What needs to be done: Look through the listing for the word "CheckConnectionsBlocking". Copy each line that has it.

Data listing:
::::::::::

(* ===== verification/Watcher.v ===== *)
(** * Watcher: connection metrics and connection watchers ([libp2p/metrics])

    The counters of connections and disconnections, the watcher that prints a
    new known peer once per time-to-live, the disabled watcher and their factory.
    The time cache of the storage package is used through an interface; the log
    output is the list of printed lines. *)

From S2P Require Import Prelude Errors Config Interfaces.
From Stdlib Require Import ZArith Lia Ascii String.
From stdpp Require Import prelude gmap list strings pretty.

Local Open Scope Z_scope.

(** ** Counters *)

Module Connections.

Record t : Type := mk { numConnections : Z; numDisconnections : Z }.

Definition NewConnections : t := mk 0 0.
Definition Connected (c : t) : t := mk (u32 (numConnections c + 1)) (numDisconnections c).
Definition Disconnected (c : t) : t := mk (numConnections c) (u32 (numDisconnections c + 1)).
Definition ResetNumConnections (c : t) : Z * t := (numConnections c, mk 0 (numDisconnections c)).
Definition ResetNumDisconnections (c : t) : Z * t := (numDisconnections c, mk (numConnections c) 0).

(** The notifications between two resets. *)
Definition notify (c : t) (connected : bool) : t := if connected then Connected c else Disconnected c.

Lemma notify_all c l :
  fold_left notify l (mk (u32 (numConnections c)) (u32 (numDisconnections c))) =
  mk (u32 (numConnections c + Z.of_nat (length (filter (fun b => b = true) l))))
     (u32 (numDisconnections c + Z.of_nat (length (filter (fun b => b = false) l)))).
Proof.
  revert c. induction l as [|b l IH]; intros c; [simpl; by rewrite !Z.add_0_r|].
  cbn [fold_left]. unfold notify at 2, Connected, Disconnected.
  assert (forall x, u32 (u32 x + 1) = u32 (x + 1)) as E by (intros; unfold u32; by rewrite Zplus_mod_idemp_l).
  destruct b; cbn [numConnections numDisconnections]; rewrite E.
  - pose proof (IH (mk (numConnections c + 1) (numDisconnections c))) as P. simpl in P. rewrite P.
    rewrite filter_cons_True, filter_cons_False by done. cbn [length]. f_equal; f_equal; lia.
  - pose proof (IH (mk (numConnections c) (numDisconnections c + 1))) as P. simpl in P. rewrite P.
    rewrite filter_cons_False, filter_cons_True by done. cbn [length]. f_equal; f_equal; lia.
Qed.

End Connections.

(** ** The print watcher *)

(** The time cache of the storage package: an entry lives for a duration after it
    was last upserted and is dropped by a sweep after that. *)
Class TimeCacher (T : Type) : Type := {
  tcr_Has : T -> Z -> string -> bool;
  tcr_Upsert : T -> Z -> string -> Z -> option error * T;
  tcr_Sweep : T -> Z -> T;
  tcr_expiry : T -> string -> option Z
}.

Class TimeCacherLaws (T : Type) `{TimeCacher T} : Prop := {
  tcr_Has_live t now k e : tcr_expiry t k = Some e -> now <= e -> tcr_Has t now k = true;
  tcr_Upsert_eq t now k d err t' : tcr_Upsert t now k d = (err, t') -> err = None ->
    exists e, tcr_expiry t' k = Some e /\ now + d <= e;
  tcr_Upsert_err t now k d e t' : tcr_Upsert t now k d = (Some e, t') -> t' = t;
  tcr_Upsert_ne t now k d k' : k ≠ k' -> tcr_expiry (tcr_Upsert t now k d).2 k' = tcr_expiry t k';
  tcr_Upsert_keep t now k d e : tcr_expiry t k = Some e ->
    exists e', tcr_expiry (tcr_Upsert t now k d).2 k = Some e' /\ (e <= e' \/ now + d <= e');
  tcr_Sweep_live t now k e : tcr_expiry t k = Some e -> now <= e -> tcr_expiry (tcr_Sweep t now) k = Some e
}.

Section PrintWatcher.

Context {T : Type} `{TimeCacher T} (Pretty : PeerID -> string).

Definition minTimeToLive : Z := second.

Record printConnectionsWatcher : Type := mk { timeCacher : T; timeToLive : Z; cancelled : bool }.

Implicit Types (pcw : printConnectionsWatcher).

Definition NewPrintConnectionsWatcher (NewTimeCache : Z -> T) (ttl : Z) : result printConnectionsWatcher :=
  if ttl <? minTimeToLive then
    Err (ErrWrap ErrInvalidValueForTimeToLiveParam
           (" in NewPrintConnectionsWatcher, got: " +:+ pretty ttl +:+ ", minimum: " +:+ pretty minTimeToLive))
  else Ok (mk (NewTimeCache ttl) ttl false).

(** [strings.Trim(s, " ")]. *)
Fixpoint trim_left (l : list ascii) : list ascii :=
  match l with
  | " "%char :: l' => trim_left l'
  | _ => l
  end.
Definition strings_Trim (s : string) : string :=
  string_of_list_ascii (rev (trim_left (rev (trim_left (list_ascii_of_string s))))).

(** The printed lines are returned. *)
Definition NewKnownConnection pcw (now : Z) (pid : PeerID) (connection : string) :
    list (PeerID * string) * printConnectionsWatcher :=
  let conn := strings_Trim connection in
  if bool_decide (conn = "") then ([], pcw)
  else
    let has := tcr_Has (timeCacher pcw) now (Pretty pid) in
    let '(err, tc) := tcr_Upsert (timeCacher pcw) now (Pretty pid) (timeToLive pcw) in
    let pcw := mk tc (timeToLive pcw) (cancelled pcw) in
    match err with
    | Some _ => ([], pcw)
    | None => if (has : bool) then ([], pcw) else ([(pid, conn)], pcw)
    end.

(** One round of [doSweep]: the timer fires unless the watcher was closed. *)
Definition doSweep pcw (now : Z) : option printConnectionsWatcher :=
  if cancelled pcw then None else Some (mk (tcr_Sweep (timeCacher pcw) now) (timeToLive pcw) (cancelled pcw)).

Definition Close pcw : option error * printConnectionsWatcher :=
  (None, mk (timeCacher pcw) (timeToLive pcw) true).

(** ** The watchers and their factory *)

Inductive watcher : Type :=
| PrintWatcher (pcw : printConnectionsWatcher)
| DisabledWatcher.

Definition NewConnectionsWatcher (NewTimeCache : Z -> T) (connectionsWatcherType : string) (ttl : Z) :
    result watcher :=
  if decide (connectionsWatcherType = ConnectionWatcherTypePrint) then
    match NewPrintConnectionsWatcher NewTimeCache ttl with
    | Ok pcw => Ok (PrintWatcher pcw)
    | Err err => Err err
    end
  else if decide (connectionsWatcherType = ConnectionWatcherTypeDisabled \/
                  connectionsWatcherType = ConnectionWatcherTypeEmpty) then Ok DisabledWatcher
  else Err (ErrWrap ErrUnknownConnectionWatcherType (" " +:+ connectionsWatcherType)).

Definition watcher_NewKnownConnection (w : watcher) (now : Z) (pid : PeerID) (connection : string) :
    list (PeerID * string) * watcher :=
  match w with
  | PrintWatcher pcw =>
      let '(lines, p) := NewKnownConnection pcw now pid connection in (lines, PrintWatcher p)
  | DisabledWatcher => ([], DisabledWatcher)
  end.

End PrintWatcher.
Arguments printConnectionsWatcher : clear implicits.
Arguments mk {T}.
Arguments watcher : clear implicits.

Section Correctness.

Context {T : Type} `{TimeCacherLaws T} (Pretty : PeerID -> string).
Implicit Types (pcw : printConnectionsWatcher T).

(** What happens to a watcher: a connection is reported, or its loop sweeps. *)
Inductive action : Type :=
| Report (now : Z) (pid : PeerID) (connection : string)
| Sweep (now : Z).

Definition act (s : list (PeerID * string) * printConnectionsWatcher T) (a : action) :
    list (PeerID * string) * printConnectionsWatcher T :=
  match a with
  | Report now pid connection =>
      let '(lines, pcw) := NewKnownConnection Pretty s.2 now pid connection in (s.1 ++ lines, pcw)
  | Sweep now => match doSweep s.2 now with Some pcw => (s.1, pcw) | None => s end
  end.

Definition time_of (a : action) : Z := match a with Report now _ _ | Sweep now => now end.

(** The peer is known until [e] at least. *)
Definition known pcw (pid : PeerID) (e : Z) : Prop :=
  exists e', tcr_expiry (timeCacher pcw) (Pretty pid) = Some e' /\ e <= e'.

Lemma NewKnownConnection_known pcw now pid connection :
  (NewKnownConnection Pretty pcw now pid connection).1 ≠ [] ->
  known (NewKnownConnection Pretty pcw now pid connection).2 pid (now + timeToLive pcw).
Proof.
  unfold NewKnownConnection, known. case_bool_decide; [done|].
  destruct (tcr_Upsert _ _ _ _) as [err tc] eqn:E. destruct err as [err|]; [done|].
  destruct (tcr_Has _ _ _); [done|]. intros _. simpl. by eapply tcr_Upsert_eq.
Qed.

Lemma NewKnownConnection_silent pcw now pid connection e :
  known pcw pid e -> now <= e -> (NewKnownConnection Pretty pcw now pid connection).1 = [].
Proof.
  intros (e' & Ee & Hle) Hnow. unfold NewKnownConnection. case_bool_decide; [done|].
  rewrite (tcr_Has_live _ now _ _ Ee) by lia. destruct (tcr_Upsert _ _ _ _) as [[err|] tc]; done.
Qed.

Lemma act_known s a pid e :
  known s.2 pid e -> time_of a <= e -> e <= time_of a + timeToLive s.2 ->
  known (act s a).2 pid e /\ timeToLive (act s a).2 = timeToLive s.2.
Proof.
  destruct s as [lines pcw]. intros (e' & Ee & Hle) Hnow Hd. destruct a as [now p connection|now]; simpl in *.
  - unfold NewKnownConnection. case_bool_decide; simpl; [by split; [exists e'|]|].
    destruct (tcr_Upsert _ _ _ _) as [err tc] eqn:E.
    assert (known (mk tc (timeToLive pcw) (cancelled pcw)) pid e) as K.
    { unfold known. simpl. destruct (decide (Pretty p = Pretty pid)) as [Ep|Hne].
      - rewrite <- Ep in Ee |- *.
        destruct (tcr_Upsert_keep (timeCacher pcw) now _ (timeToLive pcw) _ Ee) as (e2 & E2 & H2).
        rewrite E in E2. exists e2. split; [exact E2 | lia].
      - pose proof (tcr_Upsert_ne (timeCacher pcw) now _ (timeToLive pcw) _ Hne) as P. rewrite E in P. simpl in P.
        exists e'. by rewrite P. }
    by destruct err; [|destruct (tcr_Has _ _ _)].
  - unfold doSweep. destruct (cancelled pcw); simpl; (split; [|done]); [by exists e'|].
    exists e'. simpl. split; [by apply tcr_Sweep_live; [|lia] | done].
Qed.

(** A known peer is printed once.  When a report printed a peer, no report of
    that peer prints it again during the time-to-live that follows, whatever is
    reported and swept meanwhile; a blank connection string prints nothing. *)
Theorem NewKnownConnection_once lines pcw now pid connection actions now' connection' :
  (NewKnownConnection Pretty pcw now pid connection).1 ≠ [] ->
  Forall (fun a => now <= time_of a <= now + timeToLive pcw) actions ->
  now <= now' <= now + timeToLive pcw ->
  let s := fold_left act actions (act (lines, pcw) (Report now pid connection)) in
  (NewKnownConnection Pretty s.2 now' pid connection').1 = [] /\
  (NewKnownConnection Pretty pcw now pid "  ").1 = [].
Proof.
  intros Hp F Hnow s. split; [|done].
  pose proof (NewKnownConnection_known _ _ _ _ Hp) as K.
  set (s0 := act (lines, pcw) (Report now pid connection)) in s.
  assert (known s0.2 pid (now + timeToLive pcw) /\ timeToLive s0.2 = timeToLive pcw) as [K0 T0].
  { unfold s0, act. destruct (NewKnownConnection Pretty pcw now pid connection) as [ls pcw'] eqn:E.
    simpl in *. rewrite E. simpl. split; [done|].
    unfold NewKnownConnection in E. case_bool_decide; [by simplify_eq|].
    destruct (tcr_Upsert _ _ _ _) as [[err|] tc]; [|destruct (tcr_Has _ _ _)]; by simplify_eq. }
  apply (NewKnownConnection_silent _ _ _ _ (now + timeToLive pcw)); [|lia].
  unfold s. clear s Hp K. clearbody s0. revert s0 K0 T0. induction actions as [|a actions IH]; intros s0 K0 T0; [done|].
  apply Forall_cons in F as [Fa F]. cbn [fold_left].
  destruct (act_known s0 a pid (now + timeToLive pcw) K0) as [K1 T1]; [lia | rewrite T0; lia |].
  apply IH; [done | done | by rewrite T1].
Qed.

End Correctness.

Module Witness.

(** Expiry times in a map; a sweep drops the expired ones. *)
#[local] Instance cacher : TimeCacher (gmap string Z) := {
  tcr_Has m now k := bool_decide (is_Some (m !! k));
  tcr_Upsert m now k d := (None, <[k := now + d]> m);
  tcr_Sweep m now := filter (fun kv => now <= kv.2) m;
  tcr_expiry m k := m !! k
}.

#[local] Instance cacher_laws : TimeCacherLaws (gmap string Z).
Proof.
  constructor; simpl.
  - intros t now k e E _. apply bool_decide_eq_true. by eexists.
  - intros t now k d err t' [= <- <-] _. exists (now + d). by rewrite lookup_insert_eq.
  - by intros t now k d e t' [=].
  - intros t now k d k' Hne. by rewrite lookup_insert_ne.
  - intros t now k d e _. exists (now + d). rewrite lookup_insert_eq. split; [done | by right].
  - intros t now k e E Hle. by apply map_lookup_filter_Some.
Qed.

Definition pcw0 : printConnectionsWatcher (gmap string Z) := mk ∅ 60 false.

Lemma NewKnownConnection_once_witness :
  (NewKnownConnection id (fold_left (act id) [Sweep 20; Report 30 "q" "c"]
     (act id ([], pcw0) (Report 10 "p" " addr "))).2 40 "p" "addr2").1 = [].
Proof.
  refine (proj1 (NewKnownConnection_once id [] pcw0 10 "p" " addr " [Sweep 20; Report 30 "q" "c"] 40 "addr2" _ _ _)).
  - vm_compute. discriminate.
  - repeat constructor; simpl; lia.
  - simpl. lia.
Defined.

End Witness.
(** Denied peers.  A connection with a denied peer is closed and goes
    unnoticed by the monitor; any other connection is handled by the monitor.
    Checking the connections closes exactly the denied peers. *)
Theorem denied_peers_dropped (cmw : connectionMonitorWrapper P W D) peers conn :
  (wrapper_Connected Pretty NewKnownConnection cmw peers conn =
     if pde_IsDenied (peerDenialEvaluator cmw) (RemotePeer conn) then (cmw, [CloseConn conn])
     else (mkWrapper (Connected Pretty NewKnownConnection (inner cmw) peers conn).1 (peerDenialEvaluator cmw),
           (Connected Pretty NewKnownConnection (inner cmw) peers conn).2)) /\
  (forall p, ClosePeer p ∈ CheckConnectionsBlocking cmw peers <->
     p ∈ peers /\ pde_IsDenied (peerDenialEvaluator cmw) p = true) /\
  (forall handler, (SetPeerDenialEvaluator cmw handler).1 = None <-> is_Some handler).
Proof.
  split_and!.
  - unfold wrapper_Connected. destruct (pde_IsDenied _ _); [done|]. by destruct (Connected _ _ _ _ _).
  - intros p. unfold CheckConnectionsBlocking. rewrite elem_of_ClosePeer, list_elem_of_filter. tauto.
  - intros [d|]; simpl; split; try done; by intros [? ?].
Qed.

End Denied.

Module Witness.

#[local] Instance holder : PreferredPeersHolderHandler peersHolder := peersHolder_PreferredPeersHolder 4294967280.

Definition lcms0 : connectionMonitor peersHolder nat :=
  mk 3 PeersHolder.Witness.ph2 0%nat (ListsShr Sharding.Witness.ls0) Idle false.
Definition watch (w : nat) (_ : PeerID) (_ : string) : nat := S w.
Definition conn0 : netConn := mkNetConn "conn-1" "p1" "/ip4/10.0.0.1/tcp/4000".

Lemma Disconnected_keeps_preferred_witness : exists lcms' events,
  Disconnected lcms0 ["x"] (Some conn0) = Ret (lcms', events) /\
  PeersHolder.Contains (preferredPeersHolder lcms') "p1" = true.
Proof.
  destruct (Disconnected_keeps_preferred 4294967280 lcms0 ["x"] conn0 eq_refl) as (lcms' & events & E & _ & Q).
  exists lcms', events. split; [exact E | exact Q].
Defined.

Lemma lcms0_sharder : cm_sharder lcms0 = ListsShr Sharding.Witness.ls0.
Proof. reflexivity. Qed.

Lemma Connected_trims_witness : exists lcms' events,
  Connected id watch lcms0 Sharding.Witness.peers conn0 = (lcms', events) /\
  connectionsWatcher lcms' = 1%nat /\
  len (filter (fun p => is_Some (class_of id Sharding.Witness.ls0
         (PeersHolder.Contains (preferredPeersHolder lcms')) p)) (remaining events Sharding.Witness.peers)) <= 6.
Proof.
  pose proof (Connected_trims id watch lcms0 Sharding.Witness.ls0 Sharding.Witness.peers conn0
                  lcms0_sharder Sharding.Witness.ls0_sized) as T.
  destruct (Connected id watch lcms0 Sharding.Witness.peers conn0) as [lcms' events].
  exists lcms', events. destruct T as (T1 & _ & _ & T2). split; [reflexivity | split; [exact T1 | exact T2]].
Defined.

Lemma run_two :
  cm_run id watch lcms0
    ([] ++ LCall [ReconnectToNetwork] :: [LTick ReconnectDone; LTick PauseOver] ++ LCall [ReconnectToNetwork] :: [])
    (set_loop Reconnecting lcms0).
Proof.
  apply (cm_cons _ _ _ _ (set_loop Reconnecting lcms0)); [by apply (cm_disconnected _ _ lcms0 ["x"] None)|].
  apply (cm_cons _ _ _ _ (set_loop Pausing lcms0)); [by apply cm_tick|].
  apply (cm_cons _ _ _ _ (set_loop Idle lcms0)); [by apply cm_tick|].
  apply (cm_cons _ _ _ _ (set_loop Reconnecting lcms0));
    [by apply (cm_disconnected _ _ (set_loop Idle lcms0) ["x"] None)|].
  apply cm_nil.
Qed.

::::::::::

Exercise response:
  (forall p, ClosePeer p ∈ CheckConnectionsBlocking cmw peers <->
  - intros p. unfold CheckConnectionsBlocking. rewrite elem_of_ClosePeer, list_elem_of_filter. tauto.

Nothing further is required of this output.